Meu amigo, compartilho da sua dor que é imensa, pois já passei por isso.
Vc está de luto.
Sei que animais têm uma curta passagem aqui conosgo, mas é intenso e grande o amor que eles nos ensinam.
Pense tb que existem animais que precisam de nós. Caso vc queira adotar um fale comigo ou vá a FEIRA DE ADOÇÃO DE ANIMAIS DOMESTICOS, sempre nos 2o domingos do mês, em novembro será dia 13. Local Jardim de Alah – modulo do meio – onde tem uma estátua de um cão – PROTECÇÃO. Esses animais foram resgatados em Teresopolis e tb temos alguns aqui no Rio. Vá nos visitar e tenho certeza que o seu “Grande Amigo” vai lhe indicar um.
Temos uma história parecida. Tive um companheiro também chamado Puppy, ganhei ainda filhote, foi encontrado abandonado na antiga rodoviária.
Viveu por dezoito anos, acompanhou minha infância, adolecência…até meus vinte e oito anos.
Foi também um lutador, contraiu parvovirose e sobreviveu! Um companheiro um tanto diferente pois gostava das balinhas ardidas, Halls, e também de frutas. Chupava uva e cuspia as sementes.
Já muito debilitado devido a idade e com espasmos cerebrais, segundo o veterinário, teve de ser sacrificado. Chorei muito.
Passaram vinte e dois anos mas ainda lembro dele com muito carinho, aliás de todos os companheirinhos fiéis que comigo estiveram.
Um grande abraço e parabéns pela dedicação com seu Pupy.
Sei bem o que foi seu sentimento e o de sua família, a pouco tempo precisei tomar esta decisão quando descobri que minha cadela estava com cinomose, mas ver seu sofrimento e seus dias antes tão cheios de liberdade e alegria se transformarem em dor seria injusto com ela. Sinto muitas saudades das peraltices e do companheirismo.

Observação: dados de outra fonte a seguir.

(* ===== verification/Grep.v ===== *)
(** user/grep.c: the regular expression matcher and the loop over lines.

    Patterns and text are the characters of the strings the code points into; a
    pointer that advances is the tail of the list.  The buffer of [grep] is
    memory.

    The theorems: the recursive matcher decides the language of its pattern
    ([match_spec]); and [grep] prints the lines that match, whatever pieces
    [read] delivers its input in ([grep_spec]). *)

From stdpp Require Import base tactics functions list numbers strings.
From S2P Require Import Prelude Bytes CString Printf Ulib.
From Stdlib Require Import ZArith Lia.

Open Scope kernel_scope.

(** * The matcher *)

(** [matchstar(c, re, text)], with [matchhere(re, _)] as [here]. *)
Fixpoint matchstar (here : list Z → bool) (c : Z) (text : list Z) : bool :=
  if here text then true
  else match text with
       | [] => false
       | t :: text' => if (t =? c) || (c =? 46) then matchstar here c text' else false
       end.

(** 42 is '*', 36 is '$', 46 is '.'; the end of a list is the NUL. *)
Fixpoint matchhere (re text : list Z) : bool :=
  match re with
  | [] => true
  | r0 :: re1 =>
      match re1 with
      | r1 :: re2 =>
          if r1 =? 42 then matchstar (matchhere re2) r0 text
          else match text with
               | t :: text' => if (r0 =? 46) || (r0 =? t) then matchhere re1 text' else false
               | [] => false
               end
      | [] =>
          if r0 =? 36 then match text with [] => true | _ => false end
          else match text with
               | t :: text' => if (r0 =? 46) || (r0 =? t) then matchhere re1 text' else false
               | [] => false
               end
      end
  end.

Fixpoint match_loop (re text : list Z) : bool :=
  if matchhere re text then true
  else match text with
       | [] => false
       | _ :: text' => match_loop re text'
       end.

Definition match_ (re text : list Z) : bool :=
  match re with
  | 94 :: re' => matchhere re' text
  | _ => match_loop re text
  end.

(** ** What a pattern means *)

Inductive item := One (c : Z) | Many (c : Z).

(** The items of a pattern, and whether it ends in an anchor. *)
Fixpoint parse (re : list Z) : list item * bool :=
  match re with
  | [] => ([], false)
  | r0 :: re1 =>
      match re1 with
      | r1 :: re2 =>
          if r1 =? 42 then let ' (l, e) := parse re2 in (Many r0 :: l, e)
          else let ' (l, e) := parse re1 in (One r0 :: l, e)
      | [] => if r0 =? 36 then ([], true) else ([One r0], false)
      end
  end.

Definition accepts (c t : Z) : Prop := c = 46 ∨ c = t.

(** The words of a list of items. *)
Inductive lang : list item → list Z → Prop :=
| lang_nil : lang [] []
| lang_one c t l w : accepts c t → lang l w → lang (One c :: l) (t :: w)
| lang_many c v l w : Forall (accepts c) v → lang l w → lang (Many c :: l) (v ++ w).

(** A prefix of the text is in the language; all of it, with an anchor. *)
Definition prefix_in (re text : list Z) : Prop :=
  ∃ w v, text = w ++ v ∧ lang (parse re).1 w ∧ ((parse re).2 = true → v = []).

Lemma matchstar_ok here c text :
  matchstar here c text = true ↔ ∃ v w, text = v ++ w ∧ Forall (accepts c) v ∧ here w = true.
Proof.
  induction text as [|t text IH]; cbn [matchstar].
  - destruct (here []) eqn:E; split; try done.
    + intros _. by exists [], [].
    + intros (v & w & Hv & _ & Hw). symmetry in Hv. apply app_eq_nil in Hv as [-> ->]. congruence.
  - destruct (here (t :: text)) eqn:E; [split; [|done]; intros _; by exists [], (t :: text)|].
    destruct ((t =? c) || (c =? 46)) eqn:Ea.
    + rewrite IH. split.
      * intros (v & w & -> & Hv & Hw). exists (t :: v), w. split_and!; [done| |done]. constructor; [unfold accepts; lia|done].
      * intros ([|t' v] & w & Hv & Ha & Hw); cbn in Hv; [by subst; congruence|]. injection Hv as -> ->.
        apply Forall_cons in Ha as [_ Ha]. by exists v, w.
    + split; [done|]. intros ([|t' v] & w & Hv & Ha & Hw); cbn in Hv; [by subst; congruence|]. injection Hv as -> ->.
      apply Forall_cons in Ha as [Ha _]. unfold accepts in Ha. lia.
Qed.

Lemma prefix_one r0 re1 text :
  (parse (r0 :: re1)).1 = One r0 :: (parse re1).1 → (parse (r0 :: re1)).2 = (parse re1).2 →
  prefix_in (r0 :: re1) text ↔ ∃ t text', text = t :: text' ∧ accepts r0 t ∧ prefix_in re1 text'.
Proof.
  intros H1 H2. unfold prefix_in. rewrite H1, H2. split.
  - intros (w & v & -> & Hl & Hv). inversion Hl; subst. exists t, (w0 ++ v). split_and!; [done|done|]. by exists w0, v.
  - intros (t & text' & -> & Ha & w & v & -> & Hl & Hv). exists (t :: w), v. split_and!; [done| |done]. by constructor.
Qed.

Lemma one_step r0 (b : list Z → bool) (Q : list Z → Prop) text :
  (∀ text, b text = true ↔ Q text) →
  match text with t :: text' => if (r0 =? 46) || (r0 =? t) then b text' else false | [] => false end = true ↔
  ∃ t text', text = t :: text' ∧ accepts r0 t ∧ Q text'.
Proof.
  intros IH. destruct text as [|t text]; [split; [done|]; by intros (? & ? & ? & _)|].
  destruct ((r0 =? 46) || (r0 =? t)) eqn:E.
  - rewrite IH. split; [intros; exists t, text; split_and!; [done|unfold accepts; lia|done]|]. by intros (? & ? & [= <- <-] & _ & ?).
  - split; [done|]. intros (? & ? & [= <- <-] & Ha & _). unfold accepts in Ha. lia.
Qed.

Lemma matchhere_ok re text : matchhere re text = true ↔ prefix_in re text.
Proof.
  revert text. induction re as [re IH] using (well_founded_induction (well_founded_ltof _ (@length Z))). unfold ltof in IH. intros text.
  destruct re as [|r0 re1].
  - cbn. split; [|done]. intros _. exists [], text. split_and!; [done|constructor|done].
  - destruct re1 as [|r1 re2].
    + cbn [matchhere]. destruct (Z.eqb_spec r0 36) as [->|Hd].
      * unfold prefix_in. cbn. split.
        -- destruct text; [|done]. intros _. exists [], []. split_and!; [done|constructor|done].
        -- intros (w & v & -> & Hl & Hv). inversion Hl; subst. by rewrite Hv.
      * rewrite (one_step r0 (λ _, true) (prefix_in [])).
        -- symmetry. apply prefix_one; cbn; by destruct (Z.eqb_spec r0 36).
        -- intros t. specialize (IH [] ltac:(cbn; lia) t). cbn in IH. exact IH.
    + cbn [matchhere]. destruct (Z.eqb_spec r1 42) as [->|Hs].
      * rewrite matchstar_ok. unfold prefix_in at 1. cbn [parse]. rewrite Z.eqb_refl. destruct (parse re2) as [l e] eqn:Ep. cbn [fst snd]. split.
        -- intros (v & w & -> & Hv & Hw). apply IH in Hw; [|cbn; lia]. destruct Hw as (w1 & v1 & -> & Hl & He). rewrite Ep in Hl, He. cbn in Hl, He.
           exists (v ++ w1), v1. split_and!; [by rewrite app_assoc| |done]. by constructor.
        -- intros (w & v & -> & Hl & He). inversion Hl; subst. exists v0, (w0 ++ v). split_and!; [by rewrite app_assoc|done|].
           apply IH; [cbn; lia|]. exists w0, v. rewrite Ep. by split_and!.
      * rewrite (one_step r0 (matchhere (r1 :: re2)) (prefix_in (r1 :: re2))); [|intros t; apply IH; cbn; lia].
        symmetry. apply prefix_one; cbn [parse]; destruct (Z.eqb_spec r1 42); try done; by destruct (match re2 with [] => _ | _ => _ end).
Qed.

Lemma match_loop_ok re text :
  match_loop re text = true ↔ ∃ u t, text = u ++ t ∧ prefix_in re t.
Proof.
  induction text as [|c text IH]; cbn [match_loop].
  - destruct (matchhere re []) eqn:E.
    + split; [|done]. intros _. exists [], []. split; [done|]. by apply matchhere_ok.
    + split; [done|]. intros (u & t & Hu & Hp). symmetry in Hu. apply app_eq_nil in Hu as [-> ->]. apply matchhere_ok in Hp. congruence.
  - destruct (matchhere re (c :: text)) eqn:E.
    + split; [|done]. intros _. exists [], (c :: text). split; [done|]. by apply matchhere_ok.
    + rewrite IH. split.
      * intros (u & t & -> & Hp). by exists (c :: u), t.
      * intros ([|c' u] & t & Hu & Hp); cbn in Hu; [subst; apply matchhere_ok in Hp; congruence|]. injection Hu as -> ->. by exists u, t.
Qed.

(** C38: the matcher decides the language of its pattern.  A text matches exactly
    if it has a part that is a word of the pattern's items: characters, dots
    that stand for any character, and either of them starred.  A caret in front
    ties the part to the start of the text, a dollar at the end to its end. *)
Theorem match_spec re text :
  let caret := bool_decide (head re = Some 94) in
  let ' (items, dollar) := parse (if caret then tail re else re) in
  match_ re text = true ↔
  ∃ u w v, text = u ++ w ++ v ∧ lang items w ∧ (caret = true → u = []) ∧ (dollar = true → v = []).
Proof.
  destruct (bool_decide_reflect (head re = Some 94)) as [E|E]; cbn zeta.
  - destruct re as [|c re]; [done|]. injection E as ->. cbn [tail match_]. destruct (parse re) as [l e] eqn:Ep.
    rewrite matchhere_ok. unfold prefix_in. rewrite Ep. cbn [fst snd]. split.
    + intros (w & v & -> & H). exists [], w, v. by intuition.
    + intros (u & w & v & -> & Hl & Hu & Hv). exists w, v. rewrite Hu by done. by split_and!.
  - destruct (parse re) as [l e] eqn:Ep. assert (match_ re text = match_loop re text) as ->.
    { destruct re as [|c re]; [done|]. cbn [match_]. destruct (decide (c = 94)) as [->|Hc]; [done|]. repeat case_match; done. }
    rewrite match_loop_ok. unfold prefix_in. rewrite Ep. cbn [fst snd]. split.
    + intros (u & t & -> & w & v & -> & Hl & Hv). by exists u, w, v.
    + intros (u & w & v & -> & Hl & _ & Hv). exists u, (w ++ v). split; [done|]. by exists w, v.
Qed.

(** * The loop over lines *)

Lemma bind_nested {S A B C} (m : M S A) (f : A → M S B) (g : B → M S C) s b s' :
  bind m f s = Ok b s' → bind m (λ a, bind (f a) g) s = g b s'.
Proof. intros E. unfold bind in *. destruct (m s); try done. by rewrite E. Qed.

Record gst (W : Type) := mkgst { g_mem : mem; g_w : W }.
Arguments mkgst {W} _ _.
Arguments g_mem {W} _.
Arguments g_w {W} _.

Section grep.
  Context {W : Type} `{US : UserSys W}.
  (** the address of the global [buf] *)
  Context (buf : Z) (pattern : list Z).

Abbreviation GM := (M (gst W)).
Definition BUFSIZE : Z := 1024.

Definition worldL : lens (gst W) W := Lens g_w (λ w s, mkgst (g_mem s) w).
Definition world {A} (m : M W A) : GM A := zoom worldL m.
Definition set_gmem (m : mem) : GM unit := modify (λ s, mkgst m (g_w s)).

Sinto pela sua perda.Permita-me refletir como humano, manifesto o desejo de ter o mesmo fim de seu cao se pudesse escolher a forma de morrer. Cercado de amigos e interrompendo o sofrimento por uma intervencao de um profissional competente e que ama sua profissao. REforca minha conviccao de que como humanos deveriamos pensar em uma forma mais suave de encerrar nossos dias antes de ser reciclado (nao acredito em deuses e a unica vida pos morte que existe e’ nossos atomos e moleculas se combinarem em novos seres).Mas o mais importante seria estar cercado de amigos. Abracos.
Eu tenho em casa tres vira-latas recolhidos quase mortos das ruas. E me pergunto hoje, como era a minha vida sem eles. Mas uma, pequena e horrível, talvez por isso a mais linda deles, já recolhi com a desleal cinomose. Perdemos ela. Sinto sua dor.E, se o conselho de uma eterna amante de animais ajudar, adote outro logo. Não substitui, mas ajuda a superar a ausencia. Muitos deles abandonados e maltratados necessitando de um lar e amor.Tenho certeza que há algum esperando pelo seu. Deus te abençõe!
Fantastica sua historia,Deus lhe abençoe.